(AVAILABLE RECORDS Opens)
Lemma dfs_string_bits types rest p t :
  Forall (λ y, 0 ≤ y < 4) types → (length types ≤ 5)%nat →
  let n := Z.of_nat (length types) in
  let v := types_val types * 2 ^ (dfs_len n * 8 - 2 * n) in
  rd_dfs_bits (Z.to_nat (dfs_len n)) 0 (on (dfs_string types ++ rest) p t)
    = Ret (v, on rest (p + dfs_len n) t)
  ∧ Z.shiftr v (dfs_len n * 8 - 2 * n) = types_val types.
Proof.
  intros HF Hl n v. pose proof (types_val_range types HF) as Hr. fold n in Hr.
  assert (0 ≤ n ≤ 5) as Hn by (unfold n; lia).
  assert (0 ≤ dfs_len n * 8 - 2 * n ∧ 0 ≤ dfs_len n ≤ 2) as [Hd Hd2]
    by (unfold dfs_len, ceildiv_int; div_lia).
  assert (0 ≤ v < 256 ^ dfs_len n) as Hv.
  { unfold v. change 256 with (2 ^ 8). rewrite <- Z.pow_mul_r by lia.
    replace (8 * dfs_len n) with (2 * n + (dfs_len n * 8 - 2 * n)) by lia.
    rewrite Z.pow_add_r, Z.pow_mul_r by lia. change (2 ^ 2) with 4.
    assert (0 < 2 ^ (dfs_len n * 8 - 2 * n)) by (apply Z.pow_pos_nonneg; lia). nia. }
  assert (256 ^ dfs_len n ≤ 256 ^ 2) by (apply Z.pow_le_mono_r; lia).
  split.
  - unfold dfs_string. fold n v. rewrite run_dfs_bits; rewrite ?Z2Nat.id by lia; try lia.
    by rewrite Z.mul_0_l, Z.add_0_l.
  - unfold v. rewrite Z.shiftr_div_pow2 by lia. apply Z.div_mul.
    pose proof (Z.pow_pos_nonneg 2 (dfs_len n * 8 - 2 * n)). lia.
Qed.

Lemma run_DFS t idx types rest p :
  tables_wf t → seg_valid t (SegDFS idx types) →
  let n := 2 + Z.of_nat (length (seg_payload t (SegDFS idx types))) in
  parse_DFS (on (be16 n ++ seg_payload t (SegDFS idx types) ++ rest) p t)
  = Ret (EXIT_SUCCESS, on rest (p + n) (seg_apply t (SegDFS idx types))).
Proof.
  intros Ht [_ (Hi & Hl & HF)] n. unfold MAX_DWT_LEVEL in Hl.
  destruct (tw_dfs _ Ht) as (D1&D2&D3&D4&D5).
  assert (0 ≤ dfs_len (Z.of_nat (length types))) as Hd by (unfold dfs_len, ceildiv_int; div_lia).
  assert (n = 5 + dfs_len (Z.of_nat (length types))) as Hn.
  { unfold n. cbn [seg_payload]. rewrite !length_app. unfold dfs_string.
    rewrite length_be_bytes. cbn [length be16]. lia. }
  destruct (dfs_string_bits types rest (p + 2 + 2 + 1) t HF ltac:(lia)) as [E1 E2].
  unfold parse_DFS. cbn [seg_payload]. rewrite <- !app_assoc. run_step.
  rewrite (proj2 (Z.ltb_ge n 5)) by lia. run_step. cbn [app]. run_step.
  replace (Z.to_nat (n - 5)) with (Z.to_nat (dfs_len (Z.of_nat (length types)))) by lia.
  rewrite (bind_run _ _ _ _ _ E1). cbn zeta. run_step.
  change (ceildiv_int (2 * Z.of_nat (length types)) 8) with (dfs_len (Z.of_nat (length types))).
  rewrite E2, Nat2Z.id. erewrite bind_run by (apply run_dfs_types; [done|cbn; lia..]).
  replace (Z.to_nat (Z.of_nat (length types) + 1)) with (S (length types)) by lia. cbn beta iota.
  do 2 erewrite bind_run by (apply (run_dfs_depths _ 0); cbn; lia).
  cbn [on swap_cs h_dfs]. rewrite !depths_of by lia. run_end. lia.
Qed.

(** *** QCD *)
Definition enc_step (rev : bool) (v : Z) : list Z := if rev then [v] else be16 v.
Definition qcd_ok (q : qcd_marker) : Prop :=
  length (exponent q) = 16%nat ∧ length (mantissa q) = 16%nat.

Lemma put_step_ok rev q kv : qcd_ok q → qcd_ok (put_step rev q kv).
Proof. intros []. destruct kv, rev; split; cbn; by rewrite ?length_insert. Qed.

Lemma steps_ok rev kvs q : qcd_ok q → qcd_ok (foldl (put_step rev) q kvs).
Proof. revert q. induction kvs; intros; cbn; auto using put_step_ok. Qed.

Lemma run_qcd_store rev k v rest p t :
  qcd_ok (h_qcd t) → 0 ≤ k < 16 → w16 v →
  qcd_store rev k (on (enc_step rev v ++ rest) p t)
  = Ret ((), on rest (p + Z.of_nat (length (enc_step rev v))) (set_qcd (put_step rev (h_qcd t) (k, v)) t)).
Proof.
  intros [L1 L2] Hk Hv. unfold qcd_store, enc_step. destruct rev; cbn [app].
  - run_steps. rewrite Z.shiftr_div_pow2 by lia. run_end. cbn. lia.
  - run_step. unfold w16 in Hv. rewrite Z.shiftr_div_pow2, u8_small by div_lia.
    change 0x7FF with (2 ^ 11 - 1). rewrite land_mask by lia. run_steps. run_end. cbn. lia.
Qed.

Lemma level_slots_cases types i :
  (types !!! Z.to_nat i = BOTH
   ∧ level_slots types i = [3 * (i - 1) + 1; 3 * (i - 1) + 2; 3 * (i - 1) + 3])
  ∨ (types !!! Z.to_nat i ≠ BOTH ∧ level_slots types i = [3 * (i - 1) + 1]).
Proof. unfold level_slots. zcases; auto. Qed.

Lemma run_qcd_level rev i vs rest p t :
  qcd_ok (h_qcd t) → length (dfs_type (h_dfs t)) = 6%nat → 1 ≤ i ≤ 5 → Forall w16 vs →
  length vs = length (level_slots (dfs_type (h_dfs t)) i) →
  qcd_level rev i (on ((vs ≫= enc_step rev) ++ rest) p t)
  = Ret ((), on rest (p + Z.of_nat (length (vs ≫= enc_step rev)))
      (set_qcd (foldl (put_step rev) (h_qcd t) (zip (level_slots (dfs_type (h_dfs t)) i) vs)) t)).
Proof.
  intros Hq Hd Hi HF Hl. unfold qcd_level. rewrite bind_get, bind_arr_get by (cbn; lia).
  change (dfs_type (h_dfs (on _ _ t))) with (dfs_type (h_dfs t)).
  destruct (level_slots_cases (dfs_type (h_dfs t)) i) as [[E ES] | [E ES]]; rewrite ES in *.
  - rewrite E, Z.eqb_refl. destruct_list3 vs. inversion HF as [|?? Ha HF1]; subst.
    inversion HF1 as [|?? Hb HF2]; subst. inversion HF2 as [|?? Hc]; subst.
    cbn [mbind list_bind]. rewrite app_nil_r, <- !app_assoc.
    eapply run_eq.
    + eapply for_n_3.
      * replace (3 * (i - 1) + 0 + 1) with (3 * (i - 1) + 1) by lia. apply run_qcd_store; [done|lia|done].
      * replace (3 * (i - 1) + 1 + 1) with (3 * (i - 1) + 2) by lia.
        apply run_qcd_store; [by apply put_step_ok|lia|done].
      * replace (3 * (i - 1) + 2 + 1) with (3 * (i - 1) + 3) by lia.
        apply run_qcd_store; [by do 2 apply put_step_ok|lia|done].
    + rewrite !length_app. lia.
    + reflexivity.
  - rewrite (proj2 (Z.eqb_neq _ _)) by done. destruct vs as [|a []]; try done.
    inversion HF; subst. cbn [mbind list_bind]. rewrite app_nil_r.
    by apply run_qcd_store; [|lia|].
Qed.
(AVAILABLE RECORDS Closes)
> **WORK INSTRUCTIONS**:
Once you find the line with "rewrite E2, Nat2Z.id." above, print it and every line after it up to and including the line with "do 2 erewrite", exactly as written and nothing else.

> **RESPONSE AREA**:
  rewrite E2, Nat2Z.id. erewrite bind_run by (apply run_dfs_types; [done|cbn; lia..]).
  replace (Z.to_nat (Z.of_nat (length types) + 1)) with (S (length types)) by lia. cbn beta iota.
  do 2 erewrite bind_run by (apply (run_dfs_depths _ 0); cbn; lia).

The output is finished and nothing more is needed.